● Exercise brief:
Every entry needs to be repeated exactly, with nothing left out.

===== Dataset =====

(* ===== verification/QueueLaws.v ===== *)
(** * QueueLaws: a handle of the read queue is a lawful reader

    As long as it has the reader, or the reader is on its way to it, a
    [QueuedReader] delivers what the reader would; dropping it passes the reader on
    to the next handle at the position it has reached. *)
From stdpp Require Import base list gmap strings.
From Stdlib Require Import Strings.Byte NArith Lia.
From S2P Require Import Prelude Errors StdIo Mpsc ReadQueue.

(** A world with a store of channels for readers of type [R]: using the channels
    is not output, and output does not touch them. *)
Class StoreWorld (W R : Type) `{!World W} `{!HasStore W R} := {
  get_set (s : store R) (w : W) : get_store (set_store s w) = s;
  set_store_rstep (s : store R) (w : W) : rstep w (set_store s w);
  wstep_store (w w' : W) : wstep w w' -> get_store (T := R) w' = get_store w;
}.
#[export] Hint Mode StoreWorld ! ! - - : typeclass_instances.

(** The computation leaves the channels alone. *)
Definition keeps_store {W R A E} `{!HasStore W R} (m : ST (R * W) E A) : Prop :=
  forall r w, match m (r, w) with
              | Ok _ (_, w') | Err _ (_, w') => get_store (T := R) w' = get_store w
              | _ => True
              end.

(** Readers that have nothing to do with the channels. *)
Class StoreFree (W R : Type) `{!World W} `{!HasStore W R} `{!BufRead W R} `{!Drop W R}
    `{!BufReadLaws W R} := {
  holds_store (r : R) (w : W) (s : store R) bs fin : holds r w bs fin -> holds r (set_store s w) bs fin;
  alive_store (r : R) (w : W) (s : store R) : alive r w -> alive r (set_store s w);
  read_keeps n : keeps_store (read (W := W) (R := R) n);
  fill_buf_keeps : keeps_store (fill_buf (W := W) (R := R));
  consume_keeps n : keeps_store (consume (W := W) (R := R) n);
}.
#[export] Hint Mode StoreFree ! ! - - - - - : typeclass_instances.

Section queue_laws.
Context {W R : Type} `{!World W} `{!HasStore W R} `{!StoreWorld W R} `{!BufRead W R} `{!Drop W R}
  `{!BufReadLaws W R} `{!StoreFree W R}.
Implicit Types (r : R) (w : W) (q : QueuedReader R).

Definition chan_at (w : W) (i : nat) : option (chan R) := chans (the_store w) !! i.
Definition chan_count (w : W) : nat := next_chan (the_store (T := R) w).

(** What the handle whose own channel is [k] may do: read, and use the channels up
    to [k]. *)
Definition hstep (k : nat) (w w' : W) : Prop :=
  rstep w w' /\ (forall i, k < i -> chan_at w' i = chan_at w i) /\
  chan_count w' = chan_count w.

#[export] Instance hstep_preorder k : PreOrder (hstep k).
Proof.
  split; [by intros w|]. intros w1 w2 w3 (H1 & H2 & H3) (H1' & H2' & H3').
  split_and!; [by etrans|intros i Hi; by rewrite H2', H2|by rewrite H3'].
Qed.

Lemma hstep_store k w w' : rstep w w' -> get_store (T := R) w' = get_store w -> hstep k w w'.
Proof. unfold hstep, chan_at, chan_count, the_store. by intros Hw ->. Qed.

(** The world as this handle sees it. *)
Definition handle_world (k : nat) : World W := reading_world (hstep k).

(** What the hand-off changes for the handle whose own channel is [k]: nothing
    about that channel and about readers. *)
Definition frame (k : nat) (w w' : W) : Prop :=
  hstep k w w' /\ chan_at w' k = chan_at w k /\
  (forall r bs fin, holds r w bs fin -> holds r w' bs fin) /\
  (forall r, alive r w -> alive r w').

Lemma frame_refl k w : frame k w w.
Proof. by split_and!. Qed.

Lemma frame_trans k w1 w2 w3 : frame k w1 w2 -> frame k w2 w3 -> frame k w1 w3.
Proof.
  intros (H1 & H2 & H3 & H4) (H1' & H2' & H3' & H4').
  split_and!; [by etrans|by rewrite H2'|auto|auto].
Qed.

Lemma chan_at_update c (x : chan R) w i :
  chan_at (update_chan c x w) i = if decide (i = c) then Some x else chan_at w i.
Proof.
  unfold chan_at, update_chan, the_store. rewrite get_set. cbn.
  case_decide; [subst; apply lookup_insert_eq|by apply lookup_insert_ne].
Qed.

Lemma hstep_update k c (x : chan R) w : c <= k -> hstep k w (update_chan c x w).
Proof.
  intros Hle. split_and!; [apply set_store_rstep| |].
  - intros i Hi. rewrite chan_at_update, decide_False by lia. done.
  - unfold chan_count, update_chan, the_store. by rewrite get_set.
Qed.

Lemma frame_update k c (x : chan R) w : c < k -> frame k w (update_chan c x w).
Proof.
  intros Hlt. split_and!.
  - apply hstep_update. lia.
  - rewrite chan_at_update. by rewrite decide_False by lia.
  - intros. by apply holds_store.
  - intros. by apply alive_store.
Qed.

(** The reader of the handle: here, or on its way. *)
Definition with_reader (k : nat) q w (P : R -> Prop) : Prop :=
  match qr_reader q with
  | Some (Current r) => P r
  | Some (Waiting c) =>
      rx c < k /\ exists r a, chan_at w (rx c) = Some (Build_chan [r] a true) /\ P r
  | None => False
  end.

Lemma with_reader_mono k q w w' (P P' : R -> Prop) :
  with_reader k q w P -> get_store (T := R) w' = get_store w ->
  (forall r, P r -> P' r) -> with_reader k q w' P'.
Proof.
  unfold with_reader, chan_at, the_store. intros Hq -> HP.
  destruct (qr_reader q) as [[r|c]|]; [auto| |done].
  destruct Hq as (? & r & a & ? & ?). split; [done|]. exists r, a. auto.
Qed.

(** The handle whose own channel is [k], with a living next handle. *)
Definition owns (k : nat) (q : QueuedReader R) (w : W) : Prop :=
  qr_next q = Build_Sender k /\ chan_at w k = Some (Build_chan [] true true).

Definition q_holds (k : nat) q w bs fin : Prop :=
  owns k q w /\ with_reader k q w (fun r => holds r w bs fin).
Definition q_alive (k : nat) q w : Prop :=
  owns k q w /\ with_reader k q w (fun r => alive r w).
Definition q_passed (k : nat) w bs fin : Prop :=
  exists r, chan_at w k = Some (Build_chan [r] false true) /\ holds r w bs fin.

Lemma obtain k c w r a :
  rx c < k -> chan_at w (rx c) = Some (Build_chan [r] a true) ->
  exists w', (forall E, recv_unwrap (E := E) c w = Ok r w') /\ frame k w w' /\
             chan_at w' (rx c) = Some (Build_chan [] a true) /\
             forall i, i <> rx c -> chan_at w' i = chan_at w i.
Proof.
  intros Hne Hc. eexists. split_and!.
  - intros E. unfold recv_unwrap, bind, recv. unfold chan_at in Hc. rewrite Hc. cbn. reflexivity.
  - by apply frame_update.
  - rewrite chan_at_update. by rewrite decide_True.
  - intros i Hi. rewrite chan_at_update. by rewrite decide_False.
Qed.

=====

● Response:
(* ===== verification/QueueLaws.v ===== *)
(** * QueueLaws: a handle of the read queue is a lawful reader

    As long as it has the reader, or the reader is on its way to it, a
    [QueuedReader] delivers what the reader would; dropping it passes the reader on
    to the next handle at the position it has reached. *)
From stdpp Require Import base list gmap strings.
From Stdlib Require Import Strings.Byte NArith Lia.
From S2P Require Import Prelude Errors StdIo Mpsc ReadQueue.

(** A world with a store of channels for readers of type [R]: using the channels
    is not output, and output does not touch them. *)
Class StoreWorld (W R : Type) `{!World W} `{!HasStore W R} := {
  get_set (s : store R) (w : W) : get_store (set_store s w) = s;
  set_store_rstep (s : store R) (w : W) : rstep w (set_store s w);
  wstep_store (w w' : W) : wstep w w' -> get_store (T := R) w' = get_store w;
}.
#[export] Hint Mode StoreWorld ! ! - - : typeclass_instances.

(** The computation leaves the channels alone. *)
Definition keeps_store {W R A E} `{!HasStore W R} (m : ST (R * W) E A) : Prop :=
  forall r w, match m (r, w) with
              | Ok _ (_, w') | Err _ (_, w') => get_store (T := R) w' = get_store w
              | _ => True
              end.

(** Readers that have nothing to do with the channels. *)
Class StoreFree (W R : Type) `{!World W} `{!HasStore W R} `{!BufRead W R} `{!Drop W R}
    `{!BufReadLaws W R} := {
  holds_store (r : R) (w : W) (s : store R) bs fin : holds r w bs fin -> holds r (set_store s w) bs fin;
  alive_store (r : R) (w : W) (s : store R) : alive r w -> alive r (set_store s w);
  read_keeps n : keeps_store (read (W := W) (R := R) n);
  fill_buf_keeps : keeps_store (fill_buf (W := W) (R := R));
  consume_keeps n : keeps_store (consume (W := W) (R := R) n);
}.
#[export] Hint Mode StoreFree ! ! - - - - - : typeclass_instances.

Section queue_laws.
Context {W R : Type} `{!World W} `{!HasStore W R} `{!StoreWorld W R} `{!BufRead W R} `{!Drop W R}
  `{!BufReadLaws W R} `{!StoreFree W R}.
Implicit Types (r : R) (w : W) (q : QueuedReader R).

Definition chan_at (w : W) (i : nat) : option (chan R) := chans (the_store w) !! i.
Definition chan_count (w : W) : nat := next_chan (the_store (T := R) w).

(** What the handle whose own channel is [k] may do: read, and use the channels up
    to [k]. *)
Definition hstep (k : nat) (w w' : W) : Prop :=
  rstep w w' /\ (forall i, k < i -> chan_at w' i = chan_at w i) /\
  chan_count w' = chan_count w.

#[export] Instance hstep_preorder k : PreOrder (hstep k).
Proof.
  split; [by intros w|]. intros w1 w2 w3 (H1 & H2 & H3) (H1' & H2' & H3').
  split_and!; [by etrans|intros i Hi; by rewrite H2', H2|by rewrite H3'].
Qed.

Lemma hstep_store k w w' : rstep w w' -> get_store (T := R) w' = get_store w -> hstep k w w'.
Proof. unfold hstep, chan_at, chan_count, the_store. by intros Hw ->. Qed.

(** The world as this handle sees it. *)
Definition handle_world (k : nat) : World W := reading_world (hstep k).

(** What the hand-off changes for the handle whose own channel is [k]: nothing
    about that channel and about readers. *)
Definition frame (k : nat) (w w' : W) : Prop :=
  hstep k w w' /\ chan_at w' k = chan_at w k /\
  (forall r bs fin, holds r w bs fin -> holds r w' bs fin) /\
  (forall r, alive r w -> alive r w').

Lemma frame_refl k w : frame k w w.
Proof. by split_and!. Qed.

Lemma frame_trans k w1 w2 w3 : frame k w1 w2 -> frame k w2 w3 -> frame k w1 w3.
Proof.
  intros (H1 & H2 & H3 & H4) (H1' & H2' & H3' & H4').
  split_and!; [by etrans|by rewrite H2'|auto|auto].
Qed.

Lemma chan_at_update c (x : chan R) w i :
  chan_at (update_chan c x w) i = if decide (i = c) then Some x else chan_at w i.
Proof.
  unfold chan_at, update_chan, the_store. rewrite get_set. cbn.
  case_decide; [subst; apply lookup_insert_eq|by apply lookup_insert_ne].
Qed.

Lemma hstep_update k c (x : chan R) w : c <= k -> hstep k w (update_chan c x w).
Proof.
  intros Hle. split_and!; [apply set_store_rstep| |].
  - intros i Hi. rewrite chan_at_update, decide_False by lia. done.
  - unfold chan_count, update_chan, the_store. by rewrite get_set.
Qed.

Lemma frame_update k c (x : chan R) w : c < k -> frame k w (update_chan c x w).
Proof.
  intros Hlt. split_and!.
  - apply hstep_update. lia.
  - rewrite chan_at_update. by rewrite decide_False by lia.
  - intros. by apply holds_store.
  - intros. by apply alive_store.
Qed.

(** The reader of the handle: here, or on its way. *)
Definition with_reader (k : nat) q w (P : R -> Prop) : Prop :=
  match qr_reader q with
  | Some (Current r) => P r
  | Some (Waiting c) =>
      rx c < k /\ exists r a, chan_at w (rx c) = Some (Build_chan [r] a true) /\ P r
  | None => False
  end.

Lemma with_reader_mono k q w w' (P P' : R -> Prop) :
  with_reader k q w P -> get_store (T := R) w' = get_store w ->
  (forall r, P r -> P' r) -> with_reader k q w' P'.
Proof.
  unfold with_reader, chan_at, the_store. intros Hq -> HP.
  destruct (qr_reader q) as [[r|c]|]; [auto| |done].
  destruct Hq as (? & r & a & ? & ?). split; [done|]. exists r, a. auto.
Qed.

(** The handle whose own channel is [k], with a living next handle. *)
Definition owns (k : nat) (q : QueuedReader R) (w : W) : Prop :=
  qr_next q = Build_Sender k /\ chan_at w k = Some (Build_chan [] true true).

Definition q_holds (k : nat) q w bs fin : Prop :=
  owns k q w /\ with_reader k q w (fun r => holds r w bs fin).
Definition q_alive (k : nat) q w : Prop :=
  owns k q w /\ with_reader k q w (fun r => alive r w).
Definition q_passed (k : nat) w bs fin : Prop :=
  exists r, chan_at w k = Some (Build_chan [r] false true) /\ holds r w bs fin.

Lemma obtain k c w r a :
  rx c < k -> chan_at w (rx c) = Some (Build_chan [r] a true) ->
  exists w', (forall E, recv_unwrap (E := E) c w = Ok r w') /\ frame k w w' /\
             chan_at w' (rx c) = Some (Build_chan [] a true) /\
             forall i, i <> rx c -> chan_at w' i = chan_at w i.
Proof.
  intros Hne Hc. eexists. split_and!.
  - intros E. unfold recv_unwrap, bind, recv. unfold chan_at in Hc. rewrite Hc. cbn. reflexivity.
  - by apply frame_update.
  - rewrite chan_at_update. by rewrite decide_True.
  - intros i Hi. rewrite chan_at_update. by rewrite decide_False.
Qed.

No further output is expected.